Pisces: Summertime might be wrapping up, but a late September adventure will help you appreciate the world and its natural beauty. Following through on that threat to move to a quiet island in the Caribbean might be met with resistance from friends and family, but the island sunsets alone will make it worth the headache.
Aries: Healthy competition will go a long way in helping you improve yourself this week. Shouting “Let’s Gooooo” at your opponents after scoring in a friendly pickleball game will go a long way in introducing you to solitary pursuits.
Taurus: You’re known for being a loyal friend and that loyalty will be rewarded this week. How you’re rewarded will vary and depend on if you tag along with your loud friend for some pickleball.
Gemini: Reassessing your priorities will give you some added clarity this week. Considering all the challenges faced by the City of Rock Springs, a wall of signatures at the Broadway Theater might not be the biggest thing to make a fuss about.
Cancer: You will have the opportunity to make a lot of new friends this week. That “money glitch” you heard about on TikTok will definitely bring you attention from some unexpected sources. Unlike in Monopoly, a bank error is never in your favor.
Leo: Stepping away from a pursuit you’ve taken up is the best call this week. You might be a Wyoming Cowboys fan through and through. You might even bleed brown and gold and have “Ragtime Cowboy Joe” set as your ringtone. Despite this, it’s not okay to anonymously issue death threats to Coach Jay Sawvel. Yes, even if the Cowboys lost to BYU. It’s a fast track to getting listed on SweetwaterNOW’s jail roster. Please stop.
Virgo: Changing your investment strategy may go a long way this week. As exciting as carbon credits might have sounded, the only credit anyone has seen is what was added when Project Bison went up in smoke.
Libra: The upcoming week will be draining as everyone will want something from you. Spending time for self-care is important.

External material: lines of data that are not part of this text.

(** One step of a goroutine: it changes the entry of that goroutine only,
    keeps its job, and either leaves the registry alone or is the
    registration of the goroutine's handle under its job's identifier. *)
Lemma step_goroutine l w w' :
  goroutine_label l = true ->
  step l w = Ok tt w' ->
  started w' = started w
  /\ exists i g ch g' ch',
       goroutines w !! i = Some (g, ch)
       /\ goroutines w' = <[i := (g', ch')]> (goroutines w)
       /\ g_job g' = g_job g
       /\ ((jobSubscriptions w' = jobSubscriptions w
            /\ past_registration (g_pc g') = past_registration (g_pc g)
            /\ (g_pc g = Returned -> g_pc g' = Returned))
           \/ (exists sub,
                 g_pc g = AtAddSubscription sub
                 /\ g_pc g' = AtSelect sub
                 /\ jobSubscriptions w'
                    = <[models.ID (g_job g) := sub]> (jobSubscriptions w))).
Proof.
  intros Hl Hstep.
  destruct l as [| | | |i|i events|i now|i]; try done; clear Hl.
  - revert Hstep. unfold step. go_unfold.
    destruct (goroutines w !! i) as [[g ch]|] eqn:Hlook; [|done].
    destruct (g_pc g) as [|sub|sub|] eqn:Hpc; try done.
    + unfold Service.Subscribe_open, Client_SubscribeNewBlock, record, set_pc.
      go_unfold. simpl.
      destruct (SubscribeNewBlock _ (client w)) as [[sub [err|]] c'];
        simpl; [done|].
      intros [= <-]. split; [done|].
      exists i, g, ch, (with_pc (AtAddSubscription sub) g), ch. simpl.
      split; [done|].
      split; [by rewrite (alter_lookup_insert _ i _ _ Hlook)|].
      split; [done|]. left. by rewrite Hpc.
    + unfold Service.addSubscription, set_pc. go_unfold. simpl.
      intros [= <-]. split; [done|].
      exists i, g, ch, (with_pc (AtSelect sub) g), ch. simpl.
      split; [done|].
      split; [by rewrite (alter_lookup_insert _ i _ _ Hlook)|].
      split; [done|]. right. by exists sub.
  - revert Hstep. unfold step. go_unfold.
    destruct (goroutines w !! i) as [[g ch]|] eqn:Hlook; [|done].
    assert (Hcb : forall w1,
              match Service.Subscribe_callback (g_initiator g) events w with
              | Ok a w2 => set_ch i (ch ++ a) w2
              | Panic msg w2 => Panic msg w2
              | Blocked => Blocked
              end = Ok tt w1 ->
              exists requests,
                started w1 = started w
                /\ goroutines w1
                   = <[i := (g, ch ++ requests)]> (goroutines w)
                /\ jobSubscriptions w1 = jobSubscriptions w).
    { intros w1. unfold Service.Subscribe_callback, Service.GetServiceResquest.
      destruct (Service.GetServiceResquest_requests _ _ w)
        as [out w2| |] eqn:Hrun; try done.
      apply GetServiceResquest_requests_frame in Hrun as (c' & cs & ->).
      unfold set_ch. go_unfold. simpl. intros [= <-]. simpl.
      exists out. split; [done|]. split; [|done].
      by rewrite (alter_lookup_insert _ i _ _ Hlook). }
    destruct (g_pc g) eqn:Hpc; try done;
      intros (requests & Hst & Hgs & Hreg)%Hcb; (split; [done|]);
      exists i, g, ch, g, (ch ++ requests); (split; [done|]);
      (split; [exact Hgs|]); (split; [done|]); by left.
  - destruct (goroutines w !! i) as [[g [|request ch]]|] eqn:Hlook;
      try (revert Hstep; unfold step; go_unfold; by rewrite Hlook).
    destruct (g_pc g) as [| |sub|] eqn:Hpc;
      try (revert Hstep; unfold step; go_unfold; by rewrite Hlook, Hpc).
    destruct (negb (models.Started (g_job g) now)
              || models.Ended (g_job g) now) eqn:Hwin.
    + rewrite (step_LRecv_outside i g request ch sub now w) in Hstep by done.
      injection Hstep as <-. split; [done|].
      exists i, g, (request :: ch), (with_pc Returned g), ch. simpl.
      split; [done|].
      split; [by rewrite (alter_alter_lookup_insert _ _ i _ _ Hlook)|].
      split; [done|]. left. by rewrite Hpc.
    + destruct (Create (models.ID (g_job g)) (g_initiator g) (runManager w))
        as [[jobRun|err] r'] eqn:Hcreate.
      * pose proof (step_LRecv_create_ok i g request ch sub now jobRun r' w
                      Hlook Hpc Hwin Hcreate) as Hok.
        cbv zeta in Hok. rewrite Hok in Hstep. injection Hstep as <-.
        split; [done|].
        exists i, g, (request :: ch), g, ch. simpl.
        split; [done|].
        split; [by rewrite (alter_lookup_insert _ i _ _ Hlook)|].
        split; [done|]. by left.
      * rewrite (step_LRecv_create_error i g request ch sub now err r' w)
          in Hstep by done.
        injection Hstep as <-. split; [done|].
        exists i, g, (request :: ch), (with_pc Returned g), ch. simpl.
        split; [done|].
        split; [by rewrite (alter_alter_lookup_insert _ _ i _ _ Hlook)|].
        split; [done|]. left. by rewrite Hpc.
  - destruct (goroutines w !! i) as [[g ch]|] eqn:Hlook;
      [|revert Hstep; unfold step; go_unfold; rewrite Hlook;
        by destruct (done w)].
    destruct (done w) eqn:Hdone;
      try (revert Hstep; unfold step; go_unfold; by rewrite Hlook, Hdone).
    destruct (g_pc g) as [| |sub|] eqn:Hpc;
      try (revert Hstep; unfold step; go_unfold;
           by rewrite Hlook, Hdone, Hpc).
    rewrite (step_LDone_closed i g ch sub w) in Hstep by done.
    injection Hstep as <-. split; [done|].
    exists i, g, ch, g, ch. simpl.
    split; [done|]. split; [by rewrite list_insert_id|].
    split; [done|]. by left.
Qed.
(** C8, as the code has it. The script sorts nothing and checks nothing:
    the run never reads the [dependencies] of the registry, so it is the
    same run whatever they are (cyclic, or naming undeclared ids), and on
    the shipped services it attempts the starts along the literal
    [start_order], cut after the first critical start failure. For the
    shipped registry the literal is a permutation of the service ids in
    which every service comes after all of its dependencies. It is not the
    order of declaration, which puts dependencies first as well. *)
Theorem C8_start_order_is_topological :
  (forall f technologies W r,
     run_integration_tests (with_dependencies f technologies) W r
     = run_integration_tests technologies W r) /\
  (forall f W,
     let tr := trace (snd (run_integration_tests
                             (with_dependencies f default_technologies) W
                             init_runner)) in
     start_attempts tr = attempted default_technologies W start_order /\
     start_attempts tr `prefix_of` start_order) /\
  start_order ≡ₚ map fst default_technologies /\
  NoDup start_order /\
  dependencies_first default_technologies [] start_order = true /\
  dependencies_first default_technologies [] (map fst default_technologies)
    = true /\
  start_order <> map fst default_technologies.
Proof.
  split; [intros f technologies W r; apply run_integration_tests_deps|].
  split.
  { intros f W tr. unfold tr. rewrite run_integration_tests_deps.
    pose proof (run_integration_tests_attempts W init_runner eq_refl) as Hrun.
    destruct (fst (run_integration_tests default_technologies W init_runner));
      [|contradiction].
    rewrite Hrun. split; [reflexivity|apply attempted_prefix]. }
  split; [|split; [exact start_order_NoDup
                  |split; [|split]; [vm_compute; reflexivity..|discriminate]]].
  apply NoDup_Permutation.
  - exact start_order_NoDup.
  - apply (bool_decide_unpack _). vm_compute. exact I.
  - intros k. split; intros Hk.
    + assert (H : Forall (fun k => k ∈ map fst default_technologies) start_order)
        by (apply (bool_decide_unpack _); vm_compute; exact I).
      rewrite Forall_forall in H. auto.
    + assert (H : Forall (fun k => k ∈ start_order) (map fst default_technologies))
        by (apply (bool_decide_unpack _); vm_compute; exact I).
      rewrite Forall_forall in H. auto.
Qed.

A hot bath with a good book, a scented candle, and relaxing music will do a lot to recharge your batteries. Just know that ten minutes in, your father will call to tell you about a letter he received claiming he won the lottery.Â
Scorpio: The potential for a conflict in your life is high this week. Voicing your frustration with that guy who somehow managed to park in three spaces at the grocery store might feel cathartic, but cooler heads will prevail and not receive a talking to by law enforcement.Â
Sagittarius: Spending time with your children is important and doing so will deepen your relationship with them. However, don’t be insulted when they opt to play Roblox after you introduce them to your favorite video game. Remember Principal Skinner’s immortal words when you ask yourself if you’re out of touch: “No, it’s the children who are wrong.”
Capricorn: Culinary delights will expand your world this week. Trying out a new recipe may bring joy to your palette and a smile to your face. However, don’t be surprised if you’re asked to cook a second meal when you do. Children just don’t appreciate the joys a delicious steak and kidney pie can bring.